*Task directions*
When you reach the line containing "Definition field (text" in the data below, begin returning lines exactly as written, and stop once the line containing "Definition card_fields : list" has been returned.

Task inputs: Begin

(* ===== verification/LsvpdSim.v ===== *)
(** * Simulated machines for the tests of lsvpd

    Machines that answer from the listings of a card, and from a table of PCI devices: the theorems
    are applied to them. *)

From S2P Require Import Prelude PyStr PyFloat PyVal PyRegex Avocado Logic Lsvpd LsvpdText LsvpdSpyre LsvpdPci.
Open Scope Z_scope.

(** ** Listings of a card *)

Definition field (text short value : string) : cfg_entry :=
  Entry 6 (chars_of text) (if py_empty short then None else Some (chars_of short)) 8 None (chars_of value).

(** The serial number stands on a line of its own. *)
Definition card_fields : list cfg_entry :=
  [field "Machine Type-Model" "" "SPYRE-1"; field "Manufacturer Name" "" "IBM";
   Entry 6 (chars_of "Serial Number") None 20 (Some 4%nat) (chars_of "YL10HP3A0012");
   field "Device Specific." "YL" "U78D8.ND0.FGD0074-P0-C5"].

Lemma card_fields_wf : Forall wf_entry card_fields.
Proof.
  repeat (apply list.Forall_cons; split); [..|apply list.Forall_nil; done].
  all: constructor; try (cbn; lia); try (by repeat constructor); try (by vm_compute); try done.
  change ("("%char ∉ chars_of "YL"). by apply (bool_decide_eq_false_1 _).
Qed.

Lemma lscfg_read_witness :
  parse_lscfg_output (py_strip (cfg_listing card_fields)) = cfg_fields card_fields ∧
  dict_find "YL" (cfg_fields card_fields) = Some "U78D8.ND0.FGD0074-P0-C5"%string ∧
  dict_find "Serial Number" (cfg_fields card_fields) = Some "YL10HP3A0012"%string.
Proof. split; [exact (lscfg_read card_fields card_fields_wf)|]. split; by vm_compute. Defined.

(** The blocks of lsvpd: another adapter and the card, with its serial number, if it has one. *)
Definition some_field (k v : string) : vpd_field := VpdField k (Some v).
Definition card_head : list vpd_field := [some_field "VC" "5.0"].
Definition card_blocks (serial : option string) : list vpd_block :=
  [VpdBlock (Some "????????"%string) [some_field "DS" "Ethernet"; some_field "AX" "enP5p1s0"; some_field "YL" "U78D8.ND0.FGD0074-P0-C1"];
   VpdBlock (Some "????????"%string)
     [some_field "DS" "Accelerator"; some_field "AX" "0005:01:00.0"; some_field "TM" "SPYRE-1"; some_field "MF" "IBM";
      VpdField "SN" serial; some_field "YL" "U78D8.ND0.FGD0074-P0-C5"]].

(** A field can be checked by evaluation. *)
Definition field_ok (f : vpd_field) : bool :=
  let word l := forallb (λ c, negb (is_space c)) l in
  let plain l := bool_decide ("*"%char ∉ l) in
  match chars_of (vf_key f) with [a; b] => word [a; b] && plain [a; b] | _ => false end &&
  match vf_value f with Some v => negb (py_empty v) && word (chars_of v) && plain (chars_of v) | None => true end.

Lemma words_no_spaces l : forallb (λ c, negb (is_space c)) l = true → no_spaces l.
Proof. rewrite forallb_forall. intros H. apply list.Forall_forall. intros c Hc%list_elem_of_In. by apply H, negb_true_iff in Hc. Qed.

Lemma no_spaces_trimmed l : no_spaces l → trimmed is_space l.
Proof.
  intros H. split; [by destruct H|]. destruct (last_opt l) as [c|] eqn:E; [|done]. apply last_opt_elem in E.
  exact (proj1 (list.Forall_forall _ _) H c E).
Qed.

Lemma field_ok_wf f : field_ok f = true → wf_field f.
Proof.
  unfold field_ok. rewrite andb_true_iff. intros [Hk Hv]. assert (match vf_value f with Some v => v ≠ ""%string ∧ no_spaces (chars_of v) ∧ "*"%char ∉ chars_of v | None => True end) as Hw.
  { destruct (vf_value f) as [v|]; [|done]. apply andb_true_iff in Hv as [[Hne Hw%words_no_spaces]%andb_true_iff Hp%bool_decide_eq_true]. by destruct v. }
  split.
  - destruct (chars_of (vf_key f)) as [|a [|b [|? ?]]]; try done. apply andb_true_iff in Hk as [Hn%words_no_spaces Hp%bool_decide_eq_true]. done.
  - destruct (vf_value f); [|done]. destruct Hw as (Hne & Hw & Hp). split_and!; [by apply no_spaces_trimmed|done|by apply word_inline|done].
  - intros _. destruct (vf_value f); [apply Hw|done].
Qed.

Lemma fields_ok_wf l : forallb field_ok l = true → Forall wf_field l.
Proof. rewrite forallb_forall. intros H. apply list.Forall_forall. intros f Hf%list_elem_of_In. by apply field_ok_wf, H. Qed.

Lemma card_blocks_wf serial : forallb field_ok [VpdField "SN" serial] = true → Forall wf_block (card_blocks serial).
Proof.
  cbn [forallb]. rewrite andb_true_r. intros Hs. unfold card_blocks. apply list.Forall_cons; split; [|apply list.Forall_singleton]; split.
  - by apply fields_ok_wf.
  - cbn [vb_fields]. by repeat constructor.
  - apply fields_ok_wf. cbn [block_fields vb_class vb_fields forallb]. by rewrite Hs.
  - cbn [vb_fields]. by repeat constructor.
Qed.

(** ** The machine with a card *)

Definition card_devices : list string := ["0001:01:00.0"; "0005:01:00.0"]%string.
Definition class_of (dev : string) : result pyval :=
  if String.eqb dev "0005:01:00.0" then Ret (VStr "accelerator") else raise_ ValueError "no class".
Definition config_entries (dev : string) : list cfg_entry := if String.eqb dev "0005:01:00.0" then card_fields else [].

Definition card_output (serial : option string) (cmd : string) : string :=
  if String.eqb cmd "lsvpd" then vpd_listing card_head (card_blocks serial)
  else match drop_prefix (chars_of "lscfg -vl ") (chars_of cmd) with Some dev => cfg_listing (config_entries (str_of dev)) | None => "" end.

Definition card_env (serial : option string) : Env Z := {|
  env_run := λ _ _ w, (Ret (CmdResult 0 ""), w + 1);
  env_system := λ _ _ w, (Ret 0, w + 1);
  env_system_output := λ cmd _ w, (Ret (card_output serial cmd), w + 1);
  env_ssh := λ _ _ w, (Ret (CmdResult 0 ""), w);
  env_connect := λ _ _ _ w, (Ret true, w);
  env_show := λ r, stdout_text r;
  env_param := λ _ d, d;
  env_exists := λ _ w, (true, w);
  env_read := λ _ w, (Ret ""%string, w);
  env_append := λ _ _ w, (Ret (), w);
  env_remove := λ _ w, (Ret (), w);
  env_random := λ w, (0, w);
|}.

Definition card_lib : LsvpdLib Z := {|
  ls_lib := λ _ _ w, (Ret VNone, w);
  ls_addresses := λ w, (Ret (Some card_devices), w);
  ls_class_name := λ dev w, (class_of dev, w);
  ls_vpd := λ _ w, (Ret VNone, w);
  ls_slot := λ _ w, (Ret VNone, w);
  ls_info := λ _ w, (Ret VNone, w);
  ls_walk := λ _ w, ([], w);
  ls_listdir := λ _ w, (Ret card_devices, w);
  ls_background := λ _ w, (Ret (""%string, ""%string), w);
  ls_fetch := λ name _ w, (Ret name, w);
  ls_cpuinfo := "";
  ls_arch := "ppc64le";
  ls_distro := "rhel";
  ls_workdir := "/tmp/work";
  ls_outputdir := "/tmp/out";
|}.

#[local, refine] Instance card_machine (serial : option string) (Hs : forallb field_ok [VpdField "SN" serial] = true) : SpyreMachine Z (HE:=card_env serial) (HL:=card_lib) := {|
  sm_ok := λ _, True;
  sm_devices := card_devices;
  sm_class := class_of;
  sm_head := card_head;
  sm_blocks := card_blocks serial;
  sm_entries := config_entries;
  sm_update := _;
  sm_list := _;
  sm_config := _;
  sm_addresses := _;
  sm_class_name := _;
|}.
Proof.
  - split; [by apply fields_ok_wf|by repeat constructor].
  - apply card_blocks_wf, Hs.
  - intros dev _. unfold config_entries. destruct (String.eqb _ _); [apply card_fields_wf|constructor].
  - intros dev v _. unfold config_entries. destruct (String.eqb _ _); [|done]. intros [= <-]. by apply (bool_decide_eq_true_1 _).
  - intros w _. by eexists _, _.
  - intros w _. by eexists _.
  - intros dev w _ _. exists (w + 1). split; [|done]. cbn [card_env env_system_output]. unfold card_output. do 2 f_equal.
    assert (String.eqb ("lscfg -vl " +:+ dev) "lsvpd" = false) as -> by done. by rewrite chars_of_app, drop_prefix_app, str_of_chars_of.
  - intros w _. by eexists _.
  - intros dev w _ _. by eexists _.
Defined.

(** The serial number that lscfg shows, another one, and none. *)
Lemma spyre_verdict_witness :
  (∃ r w' x', runs (test_spyre_lsvpd_validation (HE:=card_env (Some "YL10HP3A0012"%string)) (HL:=card_lib)) 0 new_ls r w' x' ∧ verdict_of r = PASS) ∧
  (∃ r w' x', runs (test_spyre_lsvpd_validation (HE:=card_env (Some "YL10HP3A0099"%string)) (HL:=card_lib)) 0 new_ls r w' x' ∧ verdict_of r = FAIL) ∧
  (∃ r w' x', runs (test_spyre_lsvpd_validation (HE:=card_env None) (HL:=card_lib)) 0 new_ls r w' x' ∧ verdict_of r = ERROR).
Proof.
  split_and!.
  - destruct (spyre_verdict (HM:=card_machine (Some "YL10HP3A0012"%string) eq_refl) 0 new_ls I) as (r & w' & x' & H & V). exists r, w', x'. split; [exact H|]. rewrite V. by vm_compute.
  - destruct (spyre_verdict (HM:=card_machine (Some "YL10HP3A0099"%string) eq_refl) 0 new_ls I) as (r & w' & x' & H & V). exists r, w', x'. split; [exact H|]. rewrite V. by vm_compute.
  - destruct (spyre_verdict (HM:=card_machine None eq_refl) 0 new_ls I) as (r & w' & x' & H & V). exists r, w', x'. split; [exact H|]. rewrite V. by vm_compute.
Defined.

(** ** The machine with PCI devices *)

Definition adapter_ids : pci_ids := Ids "10df" "f500" "1014" "06c2".

(** A slot with a suffix; nothing in lsvpd; another device and no configuration space. *)
Definition adapters : list pci_device :=
  [Device "0005:01:00.0" (Some (Some "U78D8.ND0.FGD0074-P0-C5-T1"%string, adapter_ids)) (Some "U78D8.ND0.FGD0074-P0-C5"%string) adapter_ids true;
   Device "0006:01:00.0" None None adapter_ids true;
   Device "0007:01:00.0" (Some (None, adapter_ids)) None (Ids "10df" "f400" "1014" "06c2") false]%string.

Definition find_adapter (addr : string) : option pci_device := List.find (λ d, String.eqb (pd_addr d) addr) adapters.
Definition of_adapter {A} (addr : string) (f : pci_device → A) (none : A) : A := match find_adapter addr with Some d => f d | None => none end.

(** The two parts of a path below the directory of the devices. *)
Definition read_id (cmd : string) : string :=
  match drop_prefix (chars_of "cat /sys/bus/pci/devices/") (chars_of cmd) with
  | Some path =>
      match py_split_on "/" (str_of path) with
      | [addr; file] => of_adapter addr (λ d, match dict_find file (id_files (pd_ids d)) with Some v => "0x" +:+ v +:+ NL | None => ""%string end) ""%string
      | _ => ""
      end
  | None => ""
  end.
Definition config_status (cmd : string) : Z :=
  match drop_prefix (chars_of (lspci_cmd "")) (chars_of cmd) with
  | Some addr => of_adapter (str_of addr) (λ d, if pd_config d then 0 else 1) 1
  | None => 0
  end.

Definition adapter_env : Env Z := {|
  env_run := λ _ _ w, (Ret (CmdResult 0 ""), w + 1);
  env_system := λ cmd _ w, (Ret (config_status cmd), w + 1);
  env_system_output := λ cmd _ w, (Ret (read_id cmd), w + 1);
  env_ssh := λ _ _ w, (Ret (CmdResult 0 ""), w);
  env_connect := λ _ _ _ w, (Ret true, w);
  env_show := λ r, stdout_text r;
  env_param := λ _ d, d;
  env_exists := λ _ w, (true, w);
  env_read := λ _ w, (Ret ""%string, w);
  env_append := λ _ _ w, (Ret (), w);
  env_remove := λ _ w, (Ret (), w);
  env_random := λ w, (0, w);
|}.

Definition adapter_lib : LsvpdLib Z := {|
  ls_lib := λ _ _ w, (Ret VNone, w);
  ls_addresses := λ w, (Ret (Some (map pd_addr adapters)), w);
  ls_class_name := λ dev w, (Ret (VStr "ethernet"), w);
  ls_vpd := λ addr w, (Ret (of_adapter addr vpd_of (VDict [])), w);
  ls_slot := λ addr w, (Ret (of_adapter addr slot_of VNone), w);
  ls_info := λ _ w, (Ret VNone, w);
  ls_walk := λ _ w, ([], w);
  ls_listdir := λ _ w, (Ret [], w);
  ls_background := λ _ w, (Ret (""%string, ""%string), w);
  ls_fetch := λ name _ w, (Ret name, w);
  ls_cpuinfo := "";
  ls_arch := "ppc64le";
  ls_distro := "rhel";
  ls_workdir := "/tmp/work";
  ls_outputdir := "/tmp/out";
|}.

Lemma adapter_cases (P : pci_device → Prop) : Forall P adapters → ∀ d, d ∈ adapters → P d.
Proof. intros H d Hd. by apply (proj1 (list.Forall_forall P adapters) H). Qed.

Lemma adapters_wf : Forall wf_device adapters.
Proof. repeat (apply list.Forall_cons; split); [..|apply list.Forall_nil; done]; constructor; cbn; try done; repeat split; try done; by repeat constructor. Qed.

#[local, refine] Instance adapter_machine : PciMachine Z (HE:=adapter_env) (HL:=adapter_lib) := {|
  pm_ok := λ _, True;
  pm_devices := adapters;
  pm_wf := adapters_wf;
  pm_update := _;
  pm_addresses := _;
  pm_vpd := _;
  pm_slot := _;
  pm_id := _;
  pm_config := _;
|}.
Proof.
  - intros w _. by eexists _.
  - intros w _. by eexists _.
  - intros d w Hd _. exists w. split; [|done]. revert d Hd. refine (adapter_cases (λ d, _) _). repeat constructor.
  - intros d w Hd _. exists w. split; [|done]. revert d Hd. refine (adapter_cases (λ d, _) _). repeat constructor.
  - intros d w file v Hd _ Hf. exists (w + 1). split; [|done]. revert d Hd file v Hf. refine (adapter_cases (λ d, _) _).
    repeat constructor; intros file v Hf; repeat (apply elem_of_cons in Hf as [[= -> ->]|Hf]; [by vm_compute|]); by apply not_elem_of_nil in Hf.
  - intros d w Hd _. exists (w + 1). split; [|done]. revert d Hd. refine (adapter_cases (λ d, _) _). repeat constructor.
Defined.

Lemma pci_lsvpd_reports_witness :
  ∃ w', runs (test_pci_lsvpd (HE:=adapter_env) (HL:=adapter_lib)) 0 new_ls
    (raise_ TestFail "Errors for above pci addresses: ['0007:01:00.0-> Device_id', '0007:01:00.0-> pci_config_space']") w' new_ls.
Proof.
  destruct (pci_lsvpd_reports (HM:=adapter_machine) 0 new_ls I) as [w' H]. exists w'.
  match type of H with runs _ _ _ ?r _ _ =>
    replace r with (@raise_ () TestFail "Errors for above pci addresses: ['0007:01:00.0-> Device_id', '0007:01:00.0-> pci_config_space']") in H; [exact H|by vm_compute] end.
Defined.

Task inputs: End

*Answer to the exercise*
Definition field (text short value : string) : cfg_entry :=
  Entry 6 (chars_of text) (if py_empty short then None else Some (chars_of short)) 8 None (chars_of value).

(** The serial number stands on a line of its own. *)
Definition card_fields : list cfg_entry :=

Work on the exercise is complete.